In a nightmarish, desert landscape, evil dictator Imortan Joe (Hugh Keays-Byrne) has founded an empire built on toil and the exploitation of the weak. (Max fans will remember Keays-Byrne as ‘Toecutter’ in the very first movie.) When one of Joe’s war parties brings in a bearded, half-conscious Max, the captive is summarily shaved, tattooed and branded, and is then assigned to ailing suicide-warrior, Nux (a barely recognisable Nicholas Hoult) as a living blood transfusion unit. However, when one of Joe’s most trusted lieutenants, Imperator Furiosa (Charlize Theron) decides to abscond with Joe’s five young wives (or his breeding stock, as he so delicately refers to them) Nux is one of the team despatched to bring them back and Max duly finds himself strapped to the front of a truck and hurled headlong into a terrifying chase. We’re taken along for the ride.

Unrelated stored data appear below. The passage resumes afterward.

(* ===== verification/Codecs.v ===== *)
(** * Binary and text encodings

    [offchain/rollups-events/src/common.rs] ([HexArray], [Payload]),
    [offchain/host-runner/src/conversions.rs] (Ethereum binary strings) and the
    [hex_encode] helpers of the GraphQL and inspect servers. The [hex] and
    [base64] crates are parameters, with their documented contract as laws. *)

From S2P Require Import Prelude.

(** ** Strings

    A Rust string is a sequence of UTF-8 bytes; [ascii] is a byte. *)

Fixpoint string_drop (n : nat) (s : string) : string :=
  match n, s with
  | S n, String _ s => string_drop n s
  | _, _ => s
  end.

Fixpoint string_forall (p : Ascii.ascii -> bool) (s : string) : bool :=
  match s with
  | EmptyString => true
  | String c s => p c && string_forall p s
  end.

(** [str::starts_with] *)
Fixpoint starts_with (p s : string) : bool :=
  match p, s with
  | EmptyString, _ => true
  | String c p, String d s => Ascii.eqb c d && starts_with p s
  | String _ _, EmptyString => false
  end.

(** A byte [10xxxxxx] continues a UTF-8 sequence. *)
Definition is_continuation (c : Ascii.ascii) : bool :=
  match c with Ascii.Ascii _ _ _ _ _ _ false true => true | _ => false end.

(** The number of continuation bytes that a byte announces. *)
Definition utf8_follow (c : Ascii.ascii) : option nat :=
  match c with
  | Ascii.Ascii _ _ _ _ _ _ _ false => Some 0%nat
  | Ascii.Ascii _ _ _ _ _ false true true => Some 1%nat
  | Ascii.Ascii _ _ _ _ false true true true => Some 2%nat
  | Ascii.Ascii _ _ _ false true true true true => Some 3%nat
  | _ => None
  end.

(** The byte structure that the type [str] guarantees, after a byte that
    announced [pending] continuation bytes. *)
Fixpoint utf8 (pending : nat) (s : string) : bool :=
  match pending, s with
  | O, EmptyString => true
  | O, String c s => match utf8_follow c with Some n => utf8 n s | None => false end
  | S n, String c s => is_continuation c && utf8 n s
  | S _, EmptyString => false
  end.

(** [str::is_char_boundary] *)
Definition is_char_boundary (n : nat) (s : string) : bool :=
  match string_drop n s with
  | EmptyString => Nat.leb n (String.length s)
  | String c _ => negb (is_continuation c)
  end.

(** [s[..n]] panics outside the string and inside a character. *)
Definition slice_to {E} (n : nat) (s : string) : outcome E string :=
  if is_char_boundary n s then Ok (String.substring 0 n s) else Panic.
(** [s[n..]] *)
Definition slice_from {E} (n : nat) (s : string) : outcome E string :=
  if is_char_boundary n s then Ok (string_drop n s) else Panic.

Lemma string_drop_app p s : string_drop (String.length p) (p +:+ s) = s.
Proof. induction p as [|c p IH]; [by destruct s|]. exact IH. Qed.

Lemma string_app_assoc (a b c : string) : a +:+ b +:+ c = (a +:+ b) +:+ c.
Proof. induction a as [|x a IH]; [done|]. exact (f_equal (String x) IH). Qed.

Lemma string_forall_app p s t : string_forall p (s +:+ t) = string_forall p s && string_forall p t.
Proof.
  induction s as [|c s IH]; [done|].
  change (p c && string_forall p (s +:+ t) = p c && string_forall p s && string_forall p t).
  by rewrite IH, andb_assoc.
Qed.

Definition is_hex_digit (c : Ascii.ascii) : bool :=
  let n := Ascii.nat_of_ascii c in
  (Nat.leb 48 n && Nat.leb n 57) || (Nat.leb 97 n && Nat.leb n 102).

Lemma hex_digit_boundary n s : string_forall is_hex_digit s = true ->
  is_char_boundary n s = Nat.leb n (String.length s).
Proof.
  unfold is_char_boundary. revert n.
  induction s as [|c s IH]; intros [|n] Hs; try done; cbn in Hs |- *.
  - apply andb_prop in Hs as [Hc _]. destruct c as [[] [] [] [] [] [] [] []]; done.
  - apply andb_prop in Hs as [_ Hs]. apply (IH n Hs).
Qed.

(** ** The [hex] and [base64] crates *)

Inductive FromHexError : Type :=
| InvalidHexCharacter (c : Ascii.ascii) (index : nat)
| OddLength
| InvalidStringLength.

Class HexCrate : Type := {
  hex_encode : list byte -> string;
  hex_decode : string -> outcome FromHexError (list byte);
}.

(** Documented contract: lower case digits, two per byte, and [decode]
    inverts [encode], does not panic and takes two digits per byte. *)
Class HexCrateLaws `{HexCrate} : Prop := {
  hex_encode_digits bs : string_forall is_hex_digit (hex_encode bs) = true;
  hex_encode_length bs : String.length (hex_encode bs) = (2 * length bs)%nat;
  hex_decode_encode bs : hex_decode (hex_encode bs) = Ok bs;
  hex_decode_total s : is_panic (hex_decode s) = false;
  hex_decode_length s bs : hex_decode s = Ok bs -> String.length s = (2 * length bs)%nat;
}.

Inductive DecodeError64 : Type := InvalidBase64.

Class Base64Crate : Type := {
  base64_encode : list byte -> string;
  base64_decode : string -> outcome DecodeError64 (list byte);
}.

Class Base64CrateLaws `{Base64Crate} : Prop := {
  base64_decode_encode bs : base64_decode (base64_encode bs) = Ok bs;
  base64_decode_total s : is_panic (base64_decode s) = false;
}.

#[export] Instance hex_encode_inj `{HexCrateLaws} : Inj (=) (=) hex_encode.
Proof.
  intros a b Hab. apply (f_equal hex_decode) in Hab.
  rewrite !hex_decode_encode in Hab. congruence.
Qed.

(** ** [HexArray<N>] and [Payload] *)

Module Common.
Section Common.
Context `{HexCrate, Base64Crate}.

Definition ADDRESS_SIZE : nat := 20.
Definition HASH_SIZE : nat := 32.
Definition PAYLOAD_DEBUG_MAX_LEN : nat := 100.

(** The array of [N] bytes; [hex_array_wf N] is what the Rust type guarantees. *)
Definition hex_array_wf (N : nat) (data : list byte) : Prop := length data = N.

(** Errors a deserializer reports with [serde::de::Error::custom]. *)
Inductive DeError : Type :=
| FailToDecodeHex (e : FromHexError)
| IncorrectArraySize
| FailToDecodeBase64 (e : DecodeError64).

Definition HexArray_serialize (data : list byte) : string := hex_encode data.

Definition HexArray_deserialize (N : nat) (string_data : string) : outcome DeError (list byte) :=
  prefix ← slice_to 2 string_data;
  string_data ← (if String.eqb prefix "0x" then slice_from 2 string_data else Ok string_data);
  vec_data ← map_err FailToDecodeHex (hex_decode string_data);
  if Nat.eqb (length vec_data) N then Ok vec_data else Err IncorrectArraySize.

Definition HexArray_default (N : nat) : list byte := zeros N.

Definition Payload_serialize (data : list byte) : string := base64_encode data.

Definition Payload_deserialize (string_data : string) : outcome DeError (list byte) :=
  map_err FailToDecodeBase64 (base64_decode string_data).

Definition Payload_debug (data : list byte) : string :=
  let len := length data in
  if Nat.ltb PAYLOAD_DEBUG_MAX_LEN len then
    base64_encode (take PAYLOAD_DEBUG_MAX_LEN data)
      +:+ "...[total: " +:+ pretty len +:+ " bytes]"
  else base64_encode data.
End Common.
End Common.

(** ** Ethereum binary strings *)

Module Conversions.
Section Conversions.
Context `{HexCrate}.

Inductive DecodeError : Type :=
| InvalidPrefix (s : string)
| FromHex (s : string) (e : FromHexError).

Definition encode_ethereum_binary (bytes : list byte) : string := "0x" +:+ hex_encode bytes.

Definition decode_ethereum_binary (s : string) : outcome DecodeError (list byte) :=
  ensure (starts_with "0x" s) (InvalidPrefix s) ;;
  rest ← slice_from 2 s;
  map_err (FromHex s) (hex_decode rest).
(** One poll: the first unread entry, or a timeout when there is none. *)
Lemma wp_poll timeout r k i :
  wp (Broker._consume_blocking (P := P) timeout k i) r
    (fun event r' => grows owned r r' /\ exists e es, entries_after r' k i = e :: es /\
       event_id event = sid e /\ holds e (event_payload event))
    (fun err r' => grows owned r r' /\
       (((exists x, err = ConnectionError x) \/ undecodable k err r' /\ err <> ConsumeTimeout) \/
        err = ConsumeTimeout /\ entries_after r' k i = [])).
Proof.
  unfold Broker._consume_blocking. wp_run. apply wp_xread; [|eauto].
  intros r' Hg. cbn [opt_count]. rewrite read_reply_one. wp_run.
  destruct (entries_after r' k i) as [|e es] eqn:He; cbn [last ok_or]; [auto|].
  assert (e ∈ entries r' k) as Hin.
  { apply (entries_after_elem _ _ i). rewrite He. left. }
  wp_run. cbn [sids last ok_or]. wp_run.
  destruct (event_try_from_cases e) as [[p Hp]|(err & Herr & Hne)].
  - rewrite Hp. split; [done|]. exists e, es. split; [done|]. split; [done|]. exact Hp.
  - rewrite Herr. split; [done|]. left. right. split; [by exists e|done].
Qed.

(** What a blocking read ends with. *)
Definition polled (fuel : nat) r k i (o : option (Event P)) (r' : R) : Prop :=
  match o with
  | Some event => exists e es, entries_after r' k i = e :: es /\
                    event_id event = sid e /\ holds e (event_payload event)
  | None => fuel = O \/ entries_after r k i = []
  end.

Lemma wp_consume_blocking timeout fuel r k i :
  wp (Broker.consume_blocking (P := P) timeout fuel k i) r
    (fun o r' => grows owned r r' /\ polled fuel r k i o r')
    (fun err r' => grows owned r r' /\ ((exists x, err = ConnectionError x) \/ undecodable k err r')).
Proof.
  revert r. induction fuel as [|fuel IH]; intros r.
  { cbn [Broker.consume_blocking]. wp_run. split; [done|by left]. }
  pose proof (wp_poll timeout r k i) as Hpoll. unfold wp in *. cbn [Broker.consume_blocking].
  destruct (Broker._consume_blocking timeout k i r) as [[event|err|] r1]; [done| |done].
  destruct Hpoll as [Hg [[[x ->]|[Hu Hne]]|[-> Hnone]]]; [eauto|by destruct err; eauto|].
  assert (Hnone' : entries_after r k i = []).
  { pose proof (grows_entries_after r r1 k i Hg) as Hp. rewrite Hnone in Hp.
    by apply prefix_nil_inv in Hp. }
  specialize (IH r1).
  destruct (Broker.consume_blocking timeout fuel k i r1) as [[[event|]|err|] r2]; try done;
    destruct IH as [Hg' IH]; (split; [by etrans|]); [done|by right|done].
Qed.

(** [consume_blocking] returns the first unread entry of the stream; it
    keeps polling only while there is none, and it never reports a timeout. *)
Theorem consume_blocking_next timeout fuel r k i :
  (forall r' e, grows owned r r' -> e ∈ entries r' k -> exists p, holds e p) ->
  wp (Broker.consume_blocking (P := P) timeout fuel k i) r (polled fuel r k i)
    (fun e _ => exists x, e = ConnectionError x).
Proof.
  intros Hall. eapply wp_mono; [apply wp_consume_blocking|by intros ? ? [_ ?]|].
  intros err r' [Hg [?|(e & He & Herr)]]; [done|].
  destruct (Hall r' e Hg He) as [p Hp]. unfold holds in Hp. by rewrite Hp in Herr.
Qed.
(** *** Positions in a stream *)

(** The payloads [xs] of the stream [k] have been read, and the cursor is [id]. *)
Definition read_to (r : R) (k id : string) (xs : list P) : Prop :=
  exists pre post, entries r k = pre ++ post /\ id = last_id pre /\ Forall2 holds pre xs.

Lemma read_to_start r k : read_to r k INITIAL_ID [].
Proof. exists [], (entries r k). done. Qed.

Lemma read_to_prefix r r' k id (xs : list P) :
  entries r k `prefix_of` entries r' k -> read_to r k id xs -> read_to r' k id xs.
Proof.
  intros [l Hl] (pre & post & Hk & Hid & Hxs). exists pre, (post ++ l). by rewrite Hl, Hk, <- (assoc_L (++)).
Qed.

Lemma read_to_grows r r' k id (xs : list P) :
  grows owned r r' -> read_to r k id xs -> read_to r' k id xs.
Proof. intros Hg. apply read_to_prefix, Hg. Qed.

Lemma read_to_next r k id (xs : list P) e es x :
  read_to r k id xs -> entries_after r k id = e :: es -> holds e x -> read_to r k (sid e) (xs ++ [x]).
Proof.
  intros (pre & post & Hk & -> & Hxs) He Hx. rewrite (entries_after_last_id r k pre post Hk) in He. subst post.
  exists (pre ++ [e]), es. split; [by rewrite <- (assoc_L (++))|]. split.
  - unfold last_id. by rewrite last_snoc.
  - by apply Forall2_app; [|constructor].
Qed.

Lemma read_to_done r k id (xs : list P) :
  read_to r k id xs -> entries_after r k id = [] -> Forall2 holds (entries r k) xs.
Proof.
  intros (pre & post & Hk & -> & Hxs) He. rewrite (entries_after_last_id r k pre post Hk) in He. subst post.
  by rewrite Hk, app_nil_r.
Qed.

Lemma read_to_all r k id (xs : list P) :
  read_to r k id xs -> (length (entries r k) <= length xs)%nat -> Forall2 holds (entries r k) xs.
Proof.
  intros (pre & post & Hk & _ & Hxs) Hlen. pose proof (Forall2_length _ _ _ Hxs) as Hl. rewrite Hk, length_app in Hlen.
  destruct post; [by rewrite Hk, app_nil_r|cbn in Hlen; lia].
Qed.

Lemma read_to_length r k id (xs : list P) :
  read_to r k id xs -> (length xs <= length (entries r k))%nat.
Proof. intros (pre & post & -> & _ & Hxs%Forall2_length). rewrite length_app. lia. Qed.
End Client.

(** ** Properties of [indexer_consume] *)

Section IndexerClient.
Context {R : Type} `{RL : RedisLaws R} `{RT : RetryLaws}.
Context `{JI : JsonLaws RollupsInput, JO : JsonLaws RollupsOutput}.
Import BrokerIndexer.

Lemma find_pop_reply r k1 k2 i1 i2 :
  k1 <> k2 ->
  find_pop k1 (read_reply r [k1; k2] [i1; i2] (Some 1%nat)) = head (entries_after r k1 i1) /\
  find_pop k2 (read_reply r [k1; k2] [i1; i2] (Some 1%nat)) = head (entries_after r k2 i2).
Proof.
  intros Hne. unfold read_reply. cbn [zip zip_with omap list_omap].
  assert (H12 : String.eqb k1 k2 = false) by by apply String.eqb_neq.
  assert (H21 : String.eqb k2 k1 = false) by (apply String.eqb_neq; auto).
  unfold find_pop. destruct (entries_after r k1 i1), (entries_after r k2 i2);
    cbn; rewrite ?H12, ?H21, ?String.eqb_refl; cbn; rewrite ?String.eqb_refl; done.
Qed.

(** What the caller gets: the unread event of the stream that has priority,
    and the cursor of that stream alone moved past it. *)
Definition consumed (st : IndexerState) (event : IndexerEvent) (s' : IndexerState * R) : Prop :=
  let unread_inputs := entries_after s'.2 (inputs_stream st) (inputs_last_id st) in
  let unread_outputs := entries_after s'.2 (outputs_stream st) (outputs_last_id st) in
  match event with
  | Input ev => exists e es, unread_inputs = e :: es /\ event_id ev = sid e /\
      holds e (event_payload ev) /\ s'.1 = set_inputs_last_id (sid e) st
  | Output ev => unread_inputs = [] /\ exists e es, unread_outputs = e :: es /\
      event_id ev = sid e /\ holds e (event_payload ev) /\ s'.1 = set_outputs_last_id (sid e) st
  end.

(** The cursors stay; a timeout means that neither stream has an unread entry,
    and [bad] is what else can go wrong. *)
Definition not_consumed (bad : BrokerError -> R -> Prop) (st : IndexerState) (err : BrokerError)
    (s' : IndexerState * R) : Prop :=
  s'.1 = st /\
  ((exists x, err = ConnectionError x) \/
   (err = ConsumeTimeout /\ entries_after s'.2 (inputs_stream st) (inputs_last_id st) = [] /\
    entries_after s'.2 (outputs_stream st) (outputs_last_id st) = []) \/
   (err <> ConsumeTimeout /\ bad err s'.2)).

(** An entry of either stream that cannot be decoded. *)
Definition undecodable_event (st : IndexerState) (err : BrokerError) (r' : R) : Prop :=
  undecodable (P := RollupsInput) (inputs_stream st) err r' \/
  undecodable (P := RollupsOutput) (outputs_stream st) err r'.

Lemma wp_indexer_consume timeout st r :
  inputs_stream st <> outputs_stream st ->
  wp (indexer_consume timeout) (st, r)
    (fun ev s' => grows owned r s'.2 /\ consumed st ev s')
    (fun err s' => grows owned r s'.2 /\ not_consumed (undecodable_event st) st err s').
Proof.
  intros Hne. unfold indexer_consume. wp_run. cbn. wp_run.
  apply wp_xread; [|by unfold not_consumed; eauto].
  unfold consumed, not_consumed. intros r' Hg. cbn [opt_count].
  destruct (find_pop_reply r' _ _ (inputs_last_id st) (outputs_last_id st) Hne) as [-> ->].
  destruct (entries_after r' (inputs_stream st) _) as [|e es] eqn:Ei; cbn [head].
  - destruct (entries_after r' (outputs_stream st) _) as [|e es] eqn:Eo; cbn [head]; wp_run.
    { split; [done|]. split; [done|]. right. left. auto. }
    assert (e ∈ entries r' (outputs_stream st)) by (eapply entries_after_elem; rewrite Eo; left).
    destruct (event_try_from_cases (P := RollupsOutput) e) as [[p Hp]|(err & Herr & Hto)].
    + rewrite Hp. wp_run. eauto 10.
    + rewrite Herr. wp_run. split; [done|]. split; [done|]. right. right. split; [done|]. right. by exists e.
  - assert (e ∈ entries r' (inputs_stream st)) by (eapply entries_after_elem; rewrite Ei; left). wp_run.
    destruct (event_try_from_cases (P := RollupsInput) e) as [[p Hp]|(err & Herr & Hto)].
    + rewrite Hp. wp_run. eauto 10.
    + rewrite Herr. wp_run. split; [done|]. split; [done|]. right. right. split; [done|]. left. by exists e.
Qed.

(** [indexer_consume] gives priority to the inputs stream: it returns the
    first unread input if there is one, else the first unread output, else a
    timeout, and it moves the cursor of that stream alone, past the event. *)
Theorem indexer_consume_priority timeout st r :
  inputs_stream st <> outputs_stream st ->
  (forall r' e, grows owned r r' -> e ∈ entries r' (inputs_stream st) ->
     exists p : RollupsInput, holds e p) ->
  (forall r' e, grows owned r r' -> e ∈ entries r' (outputs_stream st) ->
     exists p : RollupsOutput, holds e p) ->
  wp (indexer_consume timeout) (st, r) (consumed st) (not_consumed (fun _ _ => False) st).
Proof.
  intros Hne Hin Hout. eapply wp_mono; [by apply wp_indexer_consume|by intros ? ? [_ ?]|].
  intros err s' [Hg [Hst [?|[?|[_ Hu]]]]]; (split; [done|]); [by left|by right; left|].
  destruct Hu as [(e & He & Herr)|(e & He & Herr)];
    [destruct (Hin _ e Hg He) as [p Hp]|destruct (Hout _ e Hg He) as [p Hp]];
    unfold holds in Hp; rewrite Hp in Herr; done.
Qed.
End IndexerClient.

(** ** Reference server and codec *)

Module RedisRef.
(** A single-node server that never loses a connection. An entry is known by
    its position, and its id has two characters more than its position. *)
Abbreviation state := (gmap string (list (gmap string string))).

Fixpoint id_of (n : nat) : string :=
  match n with O => "11" | S n => String "1"%char (id_of n) end.

Definition stream (r : state) (k : string) : list (gmap string string) := default [] (r !! k).

#[export] Instance view : RedisView state := {|
  entries r k := imap (fun n m => mkStreamId (id_of n) m) (stream r k);
  id_lt i j := Nat.ltb (String.length i) (String.length j) |}.

#[export] Instance redis : Redis state := {|
  xadd k _ items r :=
    let l := stream r k in
    (Ok (id_of (length l)), <[k := l ++ [list_to_map items]]> r);
  xrevrange_count k _ _ n r := (Ok (take n (reverse (entries r k))), r);
  xread_options keys ids opts r := (Ok (read_reply r keys ids (opt_count opts)), r) |}.

Lemma id_of_length n : String.length (id_of n) = (n + 2)%nat.
Proof. induction n as [|n IH]; [done|]. cbn [id_of String.length]. lia. Qed.

Lemma elem_of_entries r k e :
  e ∈ entries r k -> exists n, (entries r k) !! n = Some e /\ sid e = id_of n.
Proof.
  intros [n Hn]%list_elem_of_lookup. exists n. split; [done|]. cbn in Hn.
  rewrite list_lookup_imap in Hn. destruct (stream r k !! n); by simplify_eq/=.
Qed.
Lemma subscription_ok :
  items_ok server (config_init config) (MachineDriver.new (cfg_dapp_address config)) chain 5
    (subscription_of chunks).
Proof.
  change (5 <= 15 < 2 ^ 64 /\
    server_ok server (config_init config) (MachineDriver.new sample_address) chain (block_at 15) /\
    15 <= 26 < 2 ^ 64 /\
    server_ok server (config_init config) (MachineDriver.new sample_address) chain (block_at 26) /\ True).
  split_and!; try lia; try done; vm_compute; auto.
Qed.


(** A server with one input in the stream of the dapp. *)
Definition dirty_server : RedisRef.state :=
  (BrokerFacade.enqueue_input (config_stream config) 0 (input_at 14) ∅).2.

Lemma dirty_server_inv :
  (decodes (config_stream config) dirty_server /\
   stream_wf INITIAL_ID 0 0 (events_of (config_stream config) dirty_server)) /\
  log_event <$> events_of (config_stream config) dirty_server = [LInput 0 (content_of (input_at 14))].
Proof.
  pose proof (wp_facade_enqueue (R := RedisRef.state) (owned := sole_producer) (config_stream config) I ∅ 0
    (input_at 14) (conj (Forall_nil_2 _) I) eq_refl eq_refl eq_refl) as Hwp.
  apply wp_is_ok in Hwp as [_ [Hd _]]; [exact Hd|vm_compute; reflexivity].
Qed.

Lemma start_refuses_dirty_broker_witness :
  wp (start server (connect_ok string) (connect_ok (list string)) config DispatcherMetrics_default) dirty_server
    (fun _ _ => False)
    (fun _ r' => entries r' (config_stream config) = entries dirty_server (config_stream config)).
Proof.
  apply (start_refuses_dirty_broker (owned := sole_producer)).
  - exact I.
  - apply connect_grows.
  - apply connect_grows.
  - exact server_answers.
  - exact (proj1 (proj1 dirty_server_inv)).
  - exact (proj2 (proj1 dirty_server_inv)).
  - rewrite (proj2 dirty_server_inv). reflexivity.
Defined.

Lemma chain_by_block :
  StronglySorted (fun i j => number (block_added i) <= number (block_added j)) chain.
Proof. repeat (constructor; cbn; try lia). Qed.


Lemma main_loop_log_witness :
  let key := config_stream config in
  wp (main_loop (SD := BrokerFacade.facade_send key) server (config_init config)
        (MachineDriver.new sample_address) (subscription_of chunks)) (context0, ∅)
    (fun _ _ => False)
    (fun e '(c', r') => binv (BrokerLog := facade_log key) r' /\
       blog (BrokerLog := facade_log key) r' `prefix_of` log_at (H0 := facade_log key) chain context0 26 /\
       ((exists msg, e = DispatcherWhatever msg) ->
        blog (BrokerLog := facade_log key) r' = log_at (H0 := facade_log key) chain context0 26)).
Proof.
  apply (main_loop_log (BL := facade_laws (owned := sole_producer) (config_stream config) I)
    server (config_init config) (MachineDriver.new sample_address) chain) with (genesis := 5) (len := 10)
    (md := config_metadata config) (ms := DispatcherMetrics_default); try reflexivity.
  - repeat (constructor; cbn; try lia).
  - apply chain_by_block.
  - lia.
  - split; [constructor|exact I].
  - apply subscription_ok.
  - repeat (constructor; cbn; try lia).
Defined.
End StartWitness.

And what an unforgettable ride it is! The film leaps effortlessly from one frantic chase to the next, as Miller’s welded-together juggernauts collide, accelerate, swerve and explode in jaw-dropping style. There’s barely a sign of CGI to be seen, everything’s done pretty much for real and it’s little wonder that the closing credits feature what looks like hundreds of stunt performers. But it’s more than just action. Miller’s futuristic world is fully thought-through and dazzlingly captured amidst the stunning Namibian landscapes (this is the first of the series not actually shot in Australia) and there’s so much here to delight and surprise the viewers. Key among them are the manic lead guitarist chained to the front of a truck and pumping out death metal and fire in equal amounts; Joe’s breast-milk pumping parlour, where pregnant women are er… pressed into service; and the tribe of aged motorbiking female warriors who turn up to prove that when it comes to a fight, they’re more than a match for the younger men.

I loved this to pieces. The Mad Max films, though, are cinematic Marmite. If you don’t like what Miller does, this is going to feel like putting your head in a tumble drier and pressing the on switch. If however you like action cinema at its most inventive, this one is for you. One thing. The film was actually shot in 2D and for the 3D version, the process has been retroactively applied, which never makes for a good transfer; but trust me. You won’t need 3D for this. It’s eye-popping enough without.

5 stars

Philip Caveney

03/06/15

Ahem! Time to eat a few slices of humble pie. After my suggestion that there was no need to see Mad Max; Fury Road in 3D as it hadn’t actually been shot that way, a couple of friends contacted me to say they’d seen it in 3D and it looked pretty damned good to them. So I broke the habit of a lifetime and went back to the cinema to check out their claims. I have to admit that my friends were absolutely spot on. Not only does this movie bear repeated viewing (it really is that good) it also looks eye-poppingly brilliant in 3D and effortlessly leaps into the ranks of my favourite films in that format – Gravity, Hugo, Avatar and er… Piranha 3D. In fact, if i see a better film this year than MMFR, I’ll be very surprised.